Material supplied:
_ _ _ _ _ _ _

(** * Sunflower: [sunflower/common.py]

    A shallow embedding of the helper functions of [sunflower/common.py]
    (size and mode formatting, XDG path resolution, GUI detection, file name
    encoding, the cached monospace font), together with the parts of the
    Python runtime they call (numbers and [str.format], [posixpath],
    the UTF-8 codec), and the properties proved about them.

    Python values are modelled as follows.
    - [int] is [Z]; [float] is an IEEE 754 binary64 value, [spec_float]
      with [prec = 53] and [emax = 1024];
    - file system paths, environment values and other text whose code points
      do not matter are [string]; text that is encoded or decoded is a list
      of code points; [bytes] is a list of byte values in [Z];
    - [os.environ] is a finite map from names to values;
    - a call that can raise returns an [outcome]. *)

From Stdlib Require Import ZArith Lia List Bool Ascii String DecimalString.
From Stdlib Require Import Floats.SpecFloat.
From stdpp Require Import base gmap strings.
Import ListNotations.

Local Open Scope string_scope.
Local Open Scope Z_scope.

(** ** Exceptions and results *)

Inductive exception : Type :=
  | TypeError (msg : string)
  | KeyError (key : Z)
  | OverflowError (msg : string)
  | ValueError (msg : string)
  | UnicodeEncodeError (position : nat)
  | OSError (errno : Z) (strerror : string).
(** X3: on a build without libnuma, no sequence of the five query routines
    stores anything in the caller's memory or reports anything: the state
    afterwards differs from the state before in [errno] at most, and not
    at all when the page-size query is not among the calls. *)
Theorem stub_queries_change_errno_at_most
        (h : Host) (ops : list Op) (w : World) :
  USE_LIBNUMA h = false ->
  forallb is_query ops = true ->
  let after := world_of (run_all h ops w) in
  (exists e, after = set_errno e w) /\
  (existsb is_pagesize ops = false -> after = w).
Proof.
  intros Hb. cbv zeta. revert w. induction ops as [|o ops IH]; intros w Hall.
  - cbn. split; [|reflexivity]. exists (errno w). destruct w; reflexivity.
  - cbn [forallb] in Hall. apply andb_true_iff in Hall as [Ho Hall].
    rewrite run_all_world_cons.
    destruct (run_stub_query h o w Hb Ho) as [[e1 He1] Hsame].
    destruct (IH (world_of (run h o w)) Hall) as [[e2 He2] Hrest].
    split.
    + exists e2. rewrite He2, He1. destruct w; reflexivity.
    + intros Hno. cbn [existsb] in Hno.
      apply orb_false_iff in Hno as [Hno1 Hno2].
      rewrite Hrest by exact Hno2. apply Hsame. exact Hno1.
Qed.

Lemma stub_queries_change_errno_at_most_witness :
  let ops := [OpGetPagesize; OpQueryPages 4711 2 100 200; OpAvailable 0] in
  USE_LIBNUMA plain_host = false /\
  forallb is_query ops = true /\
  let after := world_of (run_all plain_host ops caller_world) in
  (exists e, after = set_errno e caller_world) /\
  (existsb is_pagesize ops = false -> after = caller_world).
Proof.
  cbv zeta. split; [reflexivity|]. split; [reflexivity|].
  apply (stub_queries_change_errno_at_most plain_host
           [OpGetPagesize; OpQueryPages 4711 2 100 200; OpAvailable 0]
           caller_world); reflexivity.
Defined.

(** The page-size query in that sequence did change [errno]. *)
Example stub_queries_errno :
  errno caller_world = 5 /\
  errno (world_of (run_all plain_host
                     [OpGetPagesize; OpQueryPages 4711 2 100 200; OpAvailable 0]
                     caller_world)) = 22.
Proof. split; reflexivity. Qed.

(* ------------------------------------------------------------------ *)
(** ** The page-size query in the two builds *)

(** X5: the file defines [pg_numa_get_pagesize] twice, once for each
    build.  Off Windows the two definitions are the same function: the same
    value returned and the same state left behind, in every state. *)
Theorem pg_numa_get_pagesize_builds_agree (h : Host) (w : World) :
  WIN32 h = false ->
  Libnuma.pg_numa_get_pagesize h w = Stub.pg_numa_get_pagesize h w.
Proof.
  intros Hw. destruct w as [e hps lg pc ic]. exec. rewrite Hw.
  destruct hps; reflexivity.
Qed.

_ _ _ _ _ _ _

Work task:
Reply with nothing but the number of lines in the entries above that hold the string "text".

Result:
2